Having once done research for a book in which a character had been a car thief, she had learned among other things that on average one out of seventeen drivers left his keys in his car overnight. She hoped the figure might be even more in their favor in a place like San Bernardino; after all, in New York and Chicago and LA and other big cities, nobody but masochists left their keys in their cars, so for the average to work out to one in seventeen, there had to be more trusting people among other Americans.

She attempted to keep an eye on Chris as she tried the doors of the cars along the far side of the street, but she soon lost track at him. Out of the first eight vehicles, four were unlocked, but no fans were in any of them.

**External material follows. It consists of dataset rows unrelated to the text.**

(** * ffox-remote: the Firefox X remote-control client

    A shallow embedding of the protocol engine of ffox-remote (the
    current version of the program, with [profileMatch], [fixupPref] and
    [submitCommand]): the command line encoder, the window matcher, the
    lock protocol, the property-change wait and the session.

    Go values are modelled as follows.
    - [string] is a Go string, a sequence of bytes; [list byte] is a
      [[]byte] buffer.
    - [int] values (lengths, offsets) are in [Z]; [uint32(x)] is
      [x mod 2^32], written out as [uint32].
    - The X server is an explicit state, threaded through a small
      monad whose results distinguish a normal return, [log.Fatal],
      a run-time panic and a wait that never ends. *)

From Stdlib Require Import ZArith Lia List Ascii String.
From Stdlib.Strings Require Import Byte.
From Stdlib.Strings Require HexString.
From stdpp Require Import base option list gmap strings fin_maps.

Import ListNotations.
Local Open Scope Z_scope.

(** ** Machine integers and bytes *)

Definition uint32 (x : Z) : Z := x mod 2 ^ 32.

Definition byte_of_Z (x : Z) : byte :=
  match Byte.of_N (Z.to_N (x mod 256)) with
  | Some b => b
  | None => x00
  end.

Definition Z_of_byte (b : byte) : Z := Z.of_N (Byte.to_N b).

(** [binary.LittleEndian.PutUint32]: the four bytes of a uint32, least
    significant first. *)
Definition putUint32 (v : Z) : list byte :=
  [ byte_of_Z v;
    byte_of_Z (Z.shiftr v 8);
    byte_of_Z (Z.shiftr v 16);
    byte_of_Z (Z.shiftr v 24) ].
Lemma is_child_mirrors_is_parent_witness :
  exists b : bool,
    BinaryHeap._is_child 1%positive (PyInt 2) (PyInt 0) three_nodes = (Return b, three_nodes) /\
    BinaryHeap._is_parent 1%positive (PyInt 0) (PyInt 2) three_nodes = (Return b, three_nodes).
Proof.
  destruct (is_child_mirrors_is_parent three_nodes 1%positive 2 0) as (b & Hc & Hp & _);
    [by compute|by compute|].
  by exists b.
Defined.

Lemma is_grandchild_mirrors_is_grandparent_witness :
  exists b : bool,
    BinaryHeap._is_grandchild 1%positive (PyInt 2) (PyInt 0) three_nodes
      = (Return b, three_nodes) /\
    BinaryHeap._is_grandparent 1%positive (PyInt 0) (PyInt 2) three_nodes
      = (Return b, three_nodes) /\
    b <> true.
Proof.
  destruct (is_grandchild_mirrors_is_grandparent three_nodes 1%positive 2 0)
    as (b & Hc & Hp & _ & Hb); [by compute|by compute|].
  exists b. split; [done|]. split; [done|]. intros Htrue. apply Hb in Htrue. lia.
Defined.

Lemma constructor_keeps_every_element_witness :
  exists nodes,
    Forall2 node_of_element [PyInt 5; PyTuple [PyInt 3; PyStr "c"]] nodes /\
    heap_of (BinaryHeap.__init__ (variant := min_heap)
               (Some [PyInt 5; PyTuple [PyInt 3; PyStr "c"]]) empty_state).2 1%positive
      ≡ₚ nodes.
Proof.
  destruct (constructor_keeps_every_element (variant := min_heap) empty_state
              (BinaryHeap.__init__ (variant := min_heap)
                 (Some [PyInt 5; PyTuple [PyInt 3; PyStr "c"]]) empty_state).2
              (Some [PyInt 5; PyTuple [PyInt 3; PyStr "c"]]) 1%positive
              min_push_down_permutes)
    as (nodes & Hall & Hperm & _); [by vm_compute|].
  by exists nodes.
Defined.

Lemma search_returns_first_equal_node_witness :
  BinaryHeap.contains 1%positive (PyInt 3) three_nodes = (Return true, three_nodes) /\
  BinaryHeap.contains 1%positive (PyInt 4) three_nodes = (Return false, three_nodes).
Proof.
  pose proof (search_returns_first_equal_node three_nodes 1%positive (PyInt 3)
                ltac:(discriminate)) as Hfound.
  pose proof (search_returns_first_equal_node three_nodes 1%positive (PyInt 4)
                ltac:(discriminate)) as Hmissing.
  split; [exact (proj1 Hfound)|exact (proj1 Hmissing)].
Defined.

Lemma search_agrees_with_search_by_value_witness :
  BinaryHeap.search 1%positive (PyInt 8) three_nodes
  = BinaryHeap.search_by_value 1%positive (PyInt 8) three_nodes.
Proof.
  apply search_agrees_with_search_by_value; [discriminate|reflexivity|].
  repeat constructor.
Defined.


(** * Maximum sum of a contiguous subsequence *)

(** ** Loops and sums *)

Lemma for_range_invariant {St} (I : nat -> St -> Prop) (a b : nat)
    (body : nat -> St -> outcome St) (s0 : St) :
  (a <= b)%nat -> I a s0 ->
  (forall k s, (a <= k < b)%nat -> I k s -> exists s', body k s = Return s' /\ I (S k) s') ->
  exists s', MSCS.for_range (MSCS.range a b) body s0 = Return s' /\ I b s'.
Proof.
  unfold MSCS.range. intros Hab.
  remember (b - a)%nat as d eqn:Hd. revert a s0 Hab Hd.
  induction d as [|d IH]; intros a s0 Hab Hd H0 Hstep.
  - exists s0. split; [done|]. by replace b with a by lia.
  - cbn [List.seq MSCS.for_range].
    destruct (Hstep a s0 ltac:(lia) H0) as (s1 & -> & H1). cbn [obind].
    apply IH; [lia|lia|done|]. intros k s Hk. apply Hstep. lia.
Qed.

Lemma for_range_simulation {St T} (R : nat -> St -> T -> Prop) (a b : nat)
    (body1 : nat -> St -> outcome St) (body2 : nat -> T -> outcome T) (s0 : St) (t0 : T) :
  (a <= b)%nat -> R a s0 t0 ->
  (forall k s t, (a <= k < b)%nat -> R k s t ->
     exists s' t', body1 k s = Return s' /\ body2 k t = Return t' /\ R (S k) s' t') ->
  exists s' t',
    MSCS.for_range (MSCS.range a b) body1 s0 = Return s' /\
    MSCS.for_range (MSCS.range a b) body2 t0 = Return t' /\
    R b s' t'.
Proof.
  unfold MSCS.range. intros Hab.
  remember (b - a)%nat as d eqn:Hd. revert a s0 t0 Hab Hd.
  induction d as [|d IH]; intros a s0 t0 Hab Hd H0 Hstep.
  - exists s0, t0. split; [done|]. split; [done|]. by replace b with a by lia.
  - cbn [List.seq MSCS.for_range].
    destruct (Hstep a s0 t0 ltac:(lia) H0) as (s1 & t1 & -> & -> & H1). cbn [obind].
    apply IH; [lia|lia|done|]. intros k s t Hk. apply Hstep. lia.
Qed.

Lemma sum_snoc (l : list Z) (v : Z) : foldr Z.add 0 (l ++ [v]) = foldr Z.add 0 l + v.
Proof. induction l as [|x l IH]; cbn [foldr app]; lia. Qed.

Section Slices.

Variable seq : list Z.

Lemma getitem_in_range (k : nat) :
  (k < length seq)%nat -> exists v, seq !! k = Some v /\ MSCS.getitem seq k = Return v.
Proof.
  intros Hk. destruct (lookup_lt_is_Some_2 seq k Hk) as [v Hv].
  exists v. split; [done|]. unfold MSCS.getitem. by rewrite Hv.
Qed.

Lemma prefix_sum_step (i k : nat) (v : Z) :
  (i <= k)%nat -> seq !! k = Some v ->
  foldr Z.add 0 (take (S k - i) (drop i seq))
  = foldr Z.add 0 (take (k - i) (drop i seq)) + v.
Proof.
  intros Hik Hk. replace (S k - i)%nat with (S (k - i)) by lia.
  rewrite (take_S_r _ _ v), sum_snoc; [done|].
  rewrite lookup_drop. by replace (i + (k - i))%nat with k by lia.
Qed.

Lemma slice_sum_single (i : nat) (v : Z) :
  seq !! i = Some v -> slice_sum seq i i = v.
Proof.
  intros Hi. unfold slice_sum. rewrite (prefix_sum_step i i v) by done.
  rewrite Nat.sub_diag, take_0. cbn [foldr]. lia.
Qed.

Lemma slice_sum_extend (i j : nat) (v : Z) :
  (i <= j)%nat -> seq !! S j = Some v ->
  slice_sum seq i (S j) = slice_sum seq i j + v.
Proof.
  intros Hij Hj. unfold slice_sum. by rewrite (prefix_sum_step i (S j) v) by (done || lia).
Qed.
(** X16.  When [LoadContainer] or [LoadContainerFp] returns without
    error, the header of the image passed runnable validation (the host
    is supported, magic and version are valid, the tag is the host's),
    the capacity is one that [make] allocates, and the table has exactly
    that many slots. *)
Theorem load_success_postcondition :
  (forall filename rdonly w fimg w',
     LoadContainer filename rdonly w = Returned ((fimg, None), w') ->
     hostSupported /\ validMagic (Hdr fimg) /\ validVersion (Hdr fimg)
     /\ archTag (Hdr fimg) = hostArch
     /\ 0 <= Dtotal (Hdr fimg) <= maxSliceLen
     /\ length (DescrArr fimg) = Z.to_nat (Dtotal (Hdr fimg)))
  /\ (forall fp rdonly w fimg w',
        LoadContainerFp fp rdonly w = Returned ((fimg, None), w') ->
        hostSupported /\ validMagic (Hdr fimg) /\ validVersion (Hdr fimg)
        /\ archTag (Hdr fimg) = hostArch
        /\ 0 <= Dtotal (Hdr fimg) <= maxSliceLen
        /\ length (DescrArr fimg) = Z.to_nat (Dtotal (Hdr fimg))).
Proof.
  assert (forall f rdonly w fimg w',
            loadSteps f rdonly w = Returned ((fimg, None), w') ->
            hostSupported /\ validMagic (Hdr fimg) /\ validVersion (Hdr fimg)
            /\ archTag (Hdr fimg) = hostArch
            /\ 0 <= Dtotal (Hdr fimg) <= maxSliceLen
            /\ length (DescrArr fimg) = Z.to_nat (Dtotal (Hdr fimg))) as Hsteps.
  { intros f rdonly w fimg w' Hl.
    destruct (loadSteps_ok _ _ _ _ _ Hl) as (Hv & Hcap & Hlen).
    apply isValidSif_runnable_valid in Hv. tauto. }
  split.
  - intros filename rdonly w fimg w'. unfold LoadContainer.
    destruct (if rdonly then _ else _) as [[c|fp] w1]; [discriminate|].
    apply Hsteps.
  - intros fp rdonly w fimg w'. unfold LoadContainerFp.
    destruct fp as [fp|]; [|discriminate]. apply Hsteps.
Qed.

(** X18.  What [UnloadContainer] does to a file-backed image.  If
    [Filedata] is no active mapping it returns the unmap error and
    touches nothing: the file is not closed.  Otherwise the mapping is
    removed, and only then is the file closed: either the close succeeds
    and there is no error, or the file was closed already and the close
    error is returned with the mapping gone. *)
Theorem UnloadContainer_outcomes (fimg : FileImage) (fp : Z) (w w' : World)
    (e : option error) :
  Fp fimg = Some fp ->
  UnloadContainer (Some fimg) w = Returned (e, w') ->
  (e = Some ErrUnmap /\ w' = w /\ ~ mappingActive w (Filedata fimg))
  \/ (mappingActive w (Filedata fimg)
      /\ w_maps w' = delete (s_base (Filedata fimg)) (w_maps w)
      /\ ((e = None /\ is_Some (w_files w !! fp)
           /\ w_files w' = delete fp (w_files w))
          \/ (e = Some (ErrCloseFile ErrClosed) /\ w_files w !! fp = None
              /\ w_files w' = w_files w))).
Proof.
  intros Hfp. unfold UnloadContainer, unmapFile, syscall_Munmap, mappingActive.
  rewrite Hfp.
  destruct (Z.leb_spec (s_len (Filedata fimg)) 0).
  { intros [= <- <-]. left. repeat split; auto. intros [? _]. lia. }
  destruct (w_maps w !! s_base (Filedata fimg)) as [b|] eqn:Hb.
  2: { intros [= <- <-]. left. repeat split; auto.
       intros [_ (b & Hb' & _)]. congruence. }
  destruct (Z.eqb_spec (Z.of_nat (length b)) (s_len (Filedata fimg))) as [Hlen|Hlen].
  2: { intros [= <- <-]. left. repeat split; auto.
       intros [_ (b' & Hb' & Hlen')]. congruence. }
  unfold File_Close. simpl.
  destruct (w_files w !! fp) as [f|] eqn:Hf; intros [= <- <-]; right; simpl.
  - split; [eauto|]. split; [reflexivity|]. left. eauto.
  - split; [eauto|]. split; [reflexivity|]. right. auto.
Qed.

End LifecycleMore.

(** ** The further properties on explicit inputs *)

(** Closes a closed arithmetic or equational side condition by
    evaluation. *)
Ltac by_compute := vm_compute; intuition congruence.

Section ExamplesMore.
Import Fixture.

(** The corrupted magic is reported by inspection and by runnable
    validation alike. *)
Lemma inspection_error_is_runnable_error_witness :
  isValidSif (C := consts) (H := amd64) imageBadMagic false
  = Some (ErrMagic (sub 0 10 badMagic) "SIF_MAGIC")
  /\ isValidSif (C := consts) (H := amd64) imageBadMagic true
     = Some (ErrMagic (sub 0 10 badMagic) "SIF_MAGIC").
Proof.
  split; [reflexivity|].
  apply (inspection_error_is_runnable_error (C := consts) (H := amd64)). reflexivity.
Defined.

(** The first ten bytes of a header are no header. *)
Lemma LoadContainerReader_short_header_witness :
  LoadContainerReader (C := consts) (H := amd64) (L := layout)
    (Some (bytes_NewReader (take 10 headerOnly)))
  = Returned
      (set_Reader zeroFileImage (Some {| r_s := take 10 headerOnly; r_i := 10 |}),
       Some (ErrReadHeader ErrUnexpectedEOF)).
Proof.
  apply (LoadContainerReader_short_header (C := consts) (H := amd64) (L := layout)
           (take 10 headerOnly)); reflexivity.
Defined.

(** The buffer with the corrupted magic: the error is that of
    validation, and the image has no descriptor and no file. *)
Lemma LoadContainerReader_error_witness :
  ((exists c, ErrMagic (sub 0 10 badMagic) "SIF_MAGIC" = ErrReadHeader c
              /\ Hdr (headerRead (L := layout) badMagic) = zeroHeader)
   \/ isValidSif (C := consts) (H := amd64) (headerRead (L := layout) badMagic) false
      = Some (ErrMagic (sub 0 10 badMagic) "SIF_MAGIC"))
  /\ DescrArr (headerRead (L := layout) badMagic) = []
  /\ Fp (headerRead (L := layout) badMagic) = None.
Proof.
  apply (LoadContainerReader_error (C := consts) (H := amd64) (L := layout)
           (Some (bytes_NewReader badMagic))).
  reflexivity.
Defined.

(** The image of two slots behind its header loads whole: slot 0 is
    made of ones, slot 1 of twos. *)
Lemma LoadContainerReader_whole_table_witness :
  exists fimg,
    LoadContainerReader (C := consts) (H := amd64) (L := layout)
      (Some (bytes_NewReader twoSlots)) = Returned (fimg, None)
    /\ Hdr fimg = headerOf (L := layout) twoSlots
    /\ length (DescrArr fimg) = 2%nat
    /\ DescrArr fimg !! 0%nat = Some (replicate 585 x01)
    /\ DescrArr fimg !! 1%nat = Some (replicate 585 x02).
Proof.
  destruct (LoadContainerReader_whole_table (C := consts) (H := amd64) (L := layout)
              twoSlots
              ltac:(by_compute) ltac:(by_compute) ltac:(by_compute) ltac:(by_compute)
              ltac:(by_compute) ltac:(by_compute) ltac:(by_compute) ltac:(by_compute))
    as (fimg & Hl & Hh & Hn & Hslot).
  exists fimg. split; [exact Hl|]. split; [exact Hh|]. split; [exact Hn|].
  split; [exact (Hslot 0%nat ltac:(vm_compute; lia))
         |exact (Hslot 1%nat ltac:(vm_compute; lia))].
Defined.

(** The header-only buffer loads in the degraded mode. *)
Lemma LoadContainerReader_short_buffer_witness :
  exists fimg,
    LoadContainerReader (C := consts) (H := amd64) (L := layout)
      (Some (bytes_NewReader headerOnly)) = Returned (fimg, None)
    /\ Hdr fimg = headerOf (L := layout) headerOnly /\ DescrArr fimg = [].
Proof.
  apply (LoadContainerReader_short_buffer (C := consts) (H := amd64) (L := layout)
           headerOnly);
    vm_compute; intuition congruence.
Defined.

(** Table offset -1 and capacity -1: no panic, no error. *)
Lemma LoadContainerReader_negative_offset_witness :
  Descroff (headerOf (L := layout) negativeOffset) = -1
  /\ Dtotal (headerOf (L := layout) negativeOffset) = -1
  /\ LoadContainerReader (C := consts) (H := amd64) (L := layout)
       (Some (bytes_NewReader negativeOffset))
     = Returned (headerRead (L := layout) negativeOffset, None).
Proof.
  split; [reflexivity|]. split; [reflexivity|].
  apply (LoadContainerReader_negative_offset (C := consts) (H := amd64) (L := layout)
           negativeOffset);
    vm_compute; intuition congruence.
Defined.

(** The header-only buffer with 48 slots does not make the loader
    panic: its capacity is in range. *)
Lemma LoadContainerReader_panics_iff_witness :
  ~ returns (LoadContainerReader (C := consts) (H := amd64) (L := layout)
               (Some (bytes_NewReader headerOnly)))
  <-> hostSupported (C := consts) (H := amd64)
      /\ validMagic (C := consts) (headerOf (L := layout) headerOnly)
      /\ validVersion (C := consts) (headerOf (L := layout) headerOnly)
      /\ 0 <= Descroff (headerOf (L := layout) headerOnly)
      /\ (Dtotal (headerOf (L := layout) headerOnly) < 0
          \/ maxSliceLen (Layout := layout) < Dtotal (headerOf (L := layout) headerOnly)).
Proof.
  apply (LoadContainerReader_panics_iff (C := consts) (H := amd64) (L := layout)
           headerOnly).
  vm_compute; intuition congruence.
Defined.

(** What the three loads from [world1] return. *)
Lemma goodLoad_observed :
  match goodLoad with
  | Returned ((fimg, err), _) => (err, Fp fimg)
  | Panicked _ => (Some ErrNilFp, None)
  end = (None, Some 3).
Proof. vm_compute. reflexivity. Qed.

Lemma emptyLoad_observed :
  match emptyLoad with
  | Returned ((_, err), _) => err
  | Panicked _ => None
  end = Some ErrMmap.
Proof. vm_compute. reflexivity. Qed.

Lemma world1_fresh :
  w_files world1 !! w_nextfile world1 = None
  /\ w_maps world1 !! w_brk world1 = None.
Proof. split; vm_compute; reflexivity. Qed.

In the distance rose the wail of sirens.

That would probably drive off the men in black. Anyway, they were most likely still searching along the alleyway behind Brenkshaw’s house, moving cautiously, expecting to be fired upon again.

Laura moved boldly, with no caution whatsoever, not concerned about being seen by residents in the flanking houses. The street was lined with mature but squat, stunted date palms that provided a lot of cover. Anyway, if anyone had been aroused at this dead hour of the night, they were probably at second-floor windows, not trying to look down at their own street through the palms but over toward the next street, toward Brenkshaw’s place, where all the shooting had been.

The ninth vehicle was an Oldsmobile Cutlass, and there were keys under the seat. Just as she started the engine and pulled her door shut, Chris opened the door on the passenger’s side and showed her a set of keys that he had found.